Pluto's little brother
BY JEFF FOUST
SPACEFLIGHT NOW

Posted: May 25, 2001

Astronomers have discovered that an object in the distant Kuiper Belt is as large as the largest asteroids, raising new questions about the classification of Pluto as a planet.

Astronomers from Hawaii and New York determined that the Kuiper Belt object (KBO) 20000 Varuna is larger than all but Ceres, the largest asteroid, and bigger than anything in the Kuiper Belt than Pluto and its moon Charon

Varuna
Comparison of Trans-Neptunian Objects. Photo: Institute for Astronomy, University of Hawaii
 
Planetary scientists had speculated that Varuna, originally designated 2000 WR106, was particularly large when the object was discovered last November. However, past estimates of the size of Varuna and other KBOs were based on a guess for the albedo, or reflectivity, of such objects of 4 percent. If the objects were more reflective than believed, for example, then the objects would have to be correspondingly smaller to account for their observed brightness; likewise, a darker object would have to be larger.
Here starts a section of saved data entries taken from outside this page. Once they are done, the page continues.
(* ===== verification/Iostream.v ===== *)
(** [basic_socket_iostream] (asio/basic_socket_iostream.hpp): the standard stream
    around the socket's buffer, tied to itself. The formatted and unformatted I/O is
    the standard library's; what the source relies on is here: its state, its
    sentries, which flush the tied stream, [write], [read] and [flush]. *)
From Stdlib Require Import Strings.Byte.
From S2P Require Import Prelude World Streambuf.

Record iostream (N : Type) := Iostream {
  rdbuf : sbuf N;
  badbit : bool;
  eofbit : bool;
  failbit : bool;
  tied : bool;                       (* tie() is this very stream, or null *)
}.
Arguments Iostream {N} _ _ _ _ _.
Arguments rdbuf {N} _.
Arguments badbit {N} _.
Arguments eofbit {N} _.
Arguments failbit {N} _.
Arguments tied {N} _.

Section ops.
Context {N : Type} `{!Net N}.
Abbreviation S := (M (iostream N) exn).

Definition on_buf {A} (m : M (sbuf N) exn A) : S A := λ s,
  let '(r, b) := m (rdbuf s) in
  (r, Iostream b (badbit s) (eofbit s) (failbit s) (tied s)).

Definition good (s : iostream N) : bool := negb (badbit s || eofbit s || failbit s).

(** [setstate] with each of the bits *)
Definition set_failbit : S unit :=
  modify (λ s, Iostream (rdbuf s) (badbit s) (eofbit s) true (tied s)).
Definition set_badbit : S unit :=
  modify (λ s, Iostream (rdbuf s) true (eofbit s) (failbit s) (tied s)).
Definition set_eofbit : S unit :=
  modify (λ s, Iostream (rdbuf s) (badbit s) true (failbit s) (tied s)).

(** [basic_socket_iostream()] *)
Definition new_iostream (n : N) : iostream N := Iostream (new_sbuf n) false false false true.

(** [connect( x1, ..., xn )] and [close()]; a constructor with arguments is
    [new_iostream] followed by the same [connect]. *)
Definition ios_connect (answer : Z + list nat) : S unit :=
  ok ← on_buf (connect_query answer);
  when (negb ok) set_failbit.

Definition ios_close : S unit :=
  ok ← on_buf close;
  when (negb ok) set_failbit.

Definition ios_connected (answer : Z + list nat) (n : N) : outcome exn unit * iostream N :=
  ios_connect answer (new_iostream n).

(** [ostream::flush], the sentries of input and output, [ostream::write] and
    [istream::read] *)
Definition ios_flush : S unit :=
  r ← on_buf sync;
  when (bool_decide (r = eof)) set_badbit.

Definition sentry : S bool :=
  s ← gets id;
  when (good s && tied s) ios_flush;;
  s ← gets id;
  mret (good s).

Definition ios_write (bs : list byte) : S unit :=
  ok ← sentry;
  when ok (n ← on_buf (sputn bs); when (bool_decide (n ≠ length bs)) set_badbit).

Definition ios_read (n : nat) : S (list byte) :=
  ok ← sentry;
  if (ok : bool) then
    bs ← on_buf (sgetn n);
    when (bool_decide (length bs < n)) (set_eofbit;; set_failbit);;
    mret bs
  else set_failbit;; mret [].
End ops.

(** * Correctness *)

Section iostream.
Context {N : Type} `{!Net N} `{!Healthy N}.
Implicit Types (s : iostream N) (bs : list byte).

Lemma wp_on_buf {A} (m : M (sbuf N) exn A) Q s :
  wp (on_buf m) Q s ↔
  wp m (λ r b, Q r (Iostream b (badbit s) (eofbit s) (failbit s) (tied s))) (rdbuf s).
Proof. unfold wp, on_buf. by destruct (m (rdbuf s)). Qed.

(** A stream that is connected, in order and buffered *)
Record usable s : Prop := {
  us_good : good s = true;
  us_tied : tied s = true;
  us_inv : sbuf_inv (rdbuf s);
  us_buffered : unbuffered (rdbuf s) = false;
}.

(** Every operation of a usable stream first sends what is pending. *)
Lemma sentry_flushes s :
  usable s →
  wp sentry (returns (λ ok s', ok = true ∧ usable s' ∧ pending (rdbuf s') = [] ∧
    delivered (net (rdbuf s')) = output (rdbuf s) ∧ input (rdbuf s') = input (rdbuf s))) s.
Proof.
  intros [Hg Ht Hi Hu]. unfold sentry. rewrite wp_bind, wp_gets, wp_bind. unfold id.
  rewrite Hg, Ht. simpl. unfold ios_flush. rewrite wp_bind, wp_on_buf. unfold sync.
  eapply wp_mono, (overflow_spec (rdbuf s) None); [|done|done].
  intros [r|?|?] b; try done. intros (Hr & Hi1 & Hu1 & Ho1 & Hp1 & Hn1).
  rewrite bool_decide_eq_false_2 by done. simpl. rewrite wp_ret, wp_bind, wp_gets, wp_ret.
  assert (Hpend : pending b = []) by (unfold pending; by rewrite Hp1).
  split; [done|]. split; [by split|]. split; [done|]. split; [|done].
  unfold output at 1 in Ho1. rewrite Hpend, !app_nil_r in Ho1. done.
Qed.

Lemma ios_write_spec bs s :
  usable s →
  wp (ios_write bs) (returns (λ _ s', usable s' ∧ output (rdbuf s') = output (rdbuf s) ++ bs ∧
    input (rdbuf s') = input (rdbuf s))) s.
Proof.
  intros Hs. unfold ios_write. rewrite wp_bind. eapply wp_mono, sentry_flushes; [|done].
  intros [ok|?|?] s1; try done. intros (-> & [Hg Ht Hi Hu] & Hp & Hd & Hn). simpl.
  rewrite wp_bind, wp_on_buf. eapply wp_mono, sputn_spec; [|done|done].
  intros [n|?|?] b; try done. intros (-> & Hi1 & Hu1 & Ho1 & Hn1).
  rewrite bool_decide_eq_false_2 by (intros Hbad; by apply Hbad).
  split; [by split|]. simpl. split; [|congruence]. rewrite Ho1. unfold output at 1.
  by rewrite Hp, app_nil_r, Hd.
Qed.

Lemma ios_read_spec n s :
  usable s → n ≤ length (input (rdbuf s)) →
  wp (ios_read n) (returns (λ answer s', answer = take n (input (rdbuf s)) ∧ usable s' ∧
    pending (rdbuf s') = [] ∧ delivered (net (rdbuf s')) = output (rdbuf s) ∧
    input (rdbuf s') = drop n (input (rdbuf s)))) s.
Proof.
  intros Hs Hn. unfold ios_read. rewrite wp_bind. eapply wp_mono, sentry_flushes; [|done].
  intros [ok|?|?] s1; try done. intros (-> & [Hg Ht Hi Hu] & Hp & Hd & Hin).
  rewrite wp_bind, wp_on_buf. eapply wp_mono, sgetn_spec; [|done|by rewrite Hin].
  intros [r|?|?] b; try done. intros (-> & Hi' & Hr & Hu' & Hp' & Hd').
  rewrite Hin, length_take, bool_decide_eq_false_2 by lia. simpl.
  rewrite wp_bind, !wp_ret. split; [done|]. split; [split; [exact Hg|exact Ht|done|simpl; congruence]|]. simpl.
  split_and!; congruence.
Qed.

(** ** Connecting *)

(** Connecting a new buffer changes nothing but the network. *)
Lemma connect_loop_net eps ec (b : sbuf N) :
  wp (connect_loop eps ec) (λ _ b', ∃ n, b' = with_net b n (strays b)) b.
Proof.
  revert ec b. induction eps as [|ep eps IH]; intros ec b; cbn [connect_loop].
  { exists (net b). by destruct b. }
  case_bool_decide; [exists (net b); by destruct b|].
  rewrite wp_bind, wp_on_net, wp_bind. unfold when. case_bool_decide; [by eexists|].
  rewrite wp_ret, wp_bind, wp_on_net. eapply wp_mono, IH. intros r b' (n & ->). by exists n.
Qed.

Lemma connect_new answer (n : N) :
  wp (connect_query answer) (λ _ b', ∃ n', b' = with_net (new_sbuf n) n' 0) (new_sbuf n).
Proof.
  unfold connect_query, init_buffers, setg, setp. rewrite !wp_bind, wp_modify, wp_bind, wp_gets.
  cbn [unbuffered new_sbuf id]. rewrite wp_modify, wp_bind, wp_on_net, wp_bind.
  unfold resolve_and_connect. destruct answer as [ec|eps]; [by eexists|].
  eapply wp_mono, connect_loop_net. intros [r|?|?] b' (n' & ->); by eexists.
Qed.

Lemma constructor_usable answer n s :
  ios_connected answer n = (Ret tt, s) → failbit s = false →
  usable s ∧ output (rdbuf s) = delivered (net (rdbuf s)) ∧ input (rdbuf s) = incoming (net (rdbuf s)) ∧
  pending (rdbuf s) = [].
Proof.
  unfold ios_connected, ios_connect, mbind, M_bind, on_buf. cbn [rdbuf new_iostream].
  pose proof (connect_new answer n) as Hc. unfold wp in Hc.
  destruct (connect_query answer (new_sbuf n)) as [[ok|?|?] b]; try done. cbn [snd] in Hc.
  destruct Hc as [n' ->]. destruct ok; intros [= <-]; [intros _|done].
  split; [split; try done; apply with_net_inv, new_sbuf_inv|].
  unfold output, input, pending, available_input. simpl. by rewrite app_nil_r.
Qed.

(** Requests, each followed by reading an answer of so many bytes *)
Fixpoint exchange (l : list (list byte * nat)) : M (iostream N) exn (list (list byte)) :=
  match l with
  | [] => mret []
  | (bs, n) :: l => ios_write bs;; a ← ios_read n; r ← exchange l; mret (a :: r)
  end.

Lemma exchange_spec l s :
  usable s → pending (rdbuf s) = [] → sum_list l.*2 ≤ length (input (rdbuf s)) →
  wp (exchange l) (returns (λ answers s', usable s' ∧ pending (rdbuf s') = [] ∧
    length <$> answers = l.*2 ∧ concat answers = take (sum_list l.*2) (input (rdbuf s)) ∧
    input (rdbuf s') = drop (sum_list l.*2) (input (rdbuf s)) ∧
    delivered (net (rdbuf s')) = delivered (net (rdbuf s)) ++ concat l.*1)) s.
Proof.
  revert s. induction l as [|[bs n] l IH]; intros s Hs Hp Hn; csimpl in *.
  { rewrite wp_ret, app_nil_r. by split_and!. }
  rewrite wp_bind. eapply wp_mono, ios_write_spec; [|done].
  intros [[]|?|?] s1; try done. intros (Hs1 & Ho1 & Hn1).
  rewrite wp_bind. eapply wp_mono, ios_read_spec; [|done|rewrite Hn1; lia].
  intros [a|?|?] s2; try done. intros (-> & Hs2 & Hp2 & Hd2 & Hn2). rewrite Hn1 in *.
  rewrite wp_bind. eapply wp_mono, IH; [|done..|rewrite Hn2, length_drop; lia].
  intros [r|?|?] s3; try done. intros (Hs3 & Hp3 & Hl & Hc & Hn3 & Hd3). rewrite wp_ret.
  split_and!; [done|done| | | |].
  - rewrite fmap_cons, Hl, length_take. f_equal. lia.
  - simpl. by rewrite Hc, Hn2, take_take_drop.
  - by rewrite Hn3, Hn2, drop_drop.
  - rewrite Hd3, Hd2, Ho1. unfold output. by rewrite Hp, app_nil_r, <-app_assoc.
Qed.

(** ** Properties *)

(** C19: on a stream whose constructor has connected it, after any exchange of requests
    and answers a request is sent in full, after everything written before it, by the time
    its answer is read, and the answers are the bytes that arrive, in order: the constructor
    ties the stream to itself, so that reading flushes it. *)
Theorem request_is_sent_before_reading answer n s l bs k :
  ios_connected answer n = (Ret tt, s) → failbit s = false →
  let n1 := net (rdbuf s) in
  sum_list l.*2 + k ≤ length (incoming n1) →
  wp (answers ← exchange l; ios_write bs;; a ← ios_read k; mret (answers, a))
    (returns (λ r s', length <$> r.1 = l.*2 ∧ concat r.1 = take (sum_list l.*2) (incoming n1) ∧
      r.2 = take k (drop (sum_list l.*2) (incoming n1)) ∧ good s' = true)) s ∧
  wp (exchange l;; ios_write bs;; sentry) (returns (λ ok s', ok = true ∧ pending (rdbuf s') = [] ∧
    delivered (net (rdbuf s')) = delivered n1 ++ concat l.*1 ++ bs)) s.
Proof.
  intros Hcon Hf n1 Hn. destruct (constructor_usable _ _ _ Hcon Hf) as (Hs & Ho & Hin & Hp).
  fold n1 in Ho, Hin. rewrite <-Hin in *.
  split; rewrite wp_bind; (eapply wp_mono, exchange_spec; [|done..|lia]);
    intros [r|?|?] s1; try done; intros (Hs1 & Hp1 & Hl1 & Hc1 & Hn1 & Hd1); rewrite wp_bind;
    (eapply wp_mono, ios_write_spec; [|done]); intros [[]|?|?] s2; try done; intros (Hs2 & Ho2 & Hn2).
  - rewrite wp_bind. eapply wp_mono, ios_read_spec; [|done|rewrite Hn2, Hn1, length_drop; lia].
    intros [a|?|?] s3; try done. intros (-> & [Hg _ _ _] & _). rewrite wp_ret. simpl.
    by rewrite Hn2, Hn1.
  - eapply wp_mono, sentry_flushes; [|done].
    intros [ok|?|?] s3; try done. intros (-> & _ & Hp3 & Hd3 & _). simpl. split_and!; [done..|].
    rewrite Hd3, Ho2. unfold output. by rewrite Hp1, app_nil_r, Hd1, <-app_assoc.
Qed.

(** A stream that failed once stays failed: connecting and closing only ever set the
    bit, so that a stream reconnected with success reads and writes nothing. *)
Lemma failbit_is_kept answer s :
  failbit s = true →
  wp (ios_connect answer) (λ o s', failbit s' = true) s ∧
  wp ios_close (λ o s', failbit s' = true) s.
Proof.
  intros Hf. unfold ios_connect, ios_close. rewrite !wp_bind, !wp_on_buf. unfold wp.
  split; [destruct (connect_query answer (rdbuf s)) as [[ok|?|?] b]|
    destruct (close (rdbuf s)) as [[ok|?|?] b]]; simpl; try done; by destruct ok.
Qed.
End iostream.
In an effort to independently determine both the size and albedo of Varuna, astronomers David Jewitt and Herve Aussel of the University of Hawaii and Aaron Evans of the State University of New York at Stony Brook simultaneously observed the KBO using two telescopes atop Mauna Kea, Hawaii. One observed Varuna at visible wavelengths to record the amount of sunlight it reflected, while the other observed at submillimeter wavelengths -- a region of the electromagnetic spectrum beyond the infrared -- to measure the amount of blackbody radiation the body emitted.

Combined, the two data sets allowed astronomers to compute what diameter and albedo Varuna must have to explain the observations. They concluded that Varuna is approximately 900 kilometers in diameter, with an albedo of 7 percent. This is half again as large as the estimated size of the next-largest KBO, and approaches the size of Charon, which has a diameter of 1175 km. By comparison, Ceres, the largest asteroid, is 932 km in diameter; no other asteroid is more than 530 km across.

This measurement of Varuna's size may have an effect on arguments regarding the classification of Pluto as a planet. Supporters of planet status for Pluto have argued that Pluto, about 2275 km across, and Charon are much larger than any KBO, a gap that Varuna's discovery has closed somewhat.

"The results suggest that Pluto and Charon are not uniquely large objects, and that a continuum of sizes may exist," astronomers Stephen Tegler and William Romanishin note in an editorial that accompanied the Nature paper. "We can now imagine that bodies even larger and more distant than Pluto will be found."

Varuna's albedo has also raised new questions about differences among KBOs. While Varuna is somewhat more reflective that earlier estimated, it is march darker than Charon, which has an albedo of over 30%, even though the two objects have similar sizes. One possible explanation, according to Tegler and Romanishin, is that Charon's more reflective surface of water ice is the result of the process -- either collision or capture -- that made it a moon of Pluto.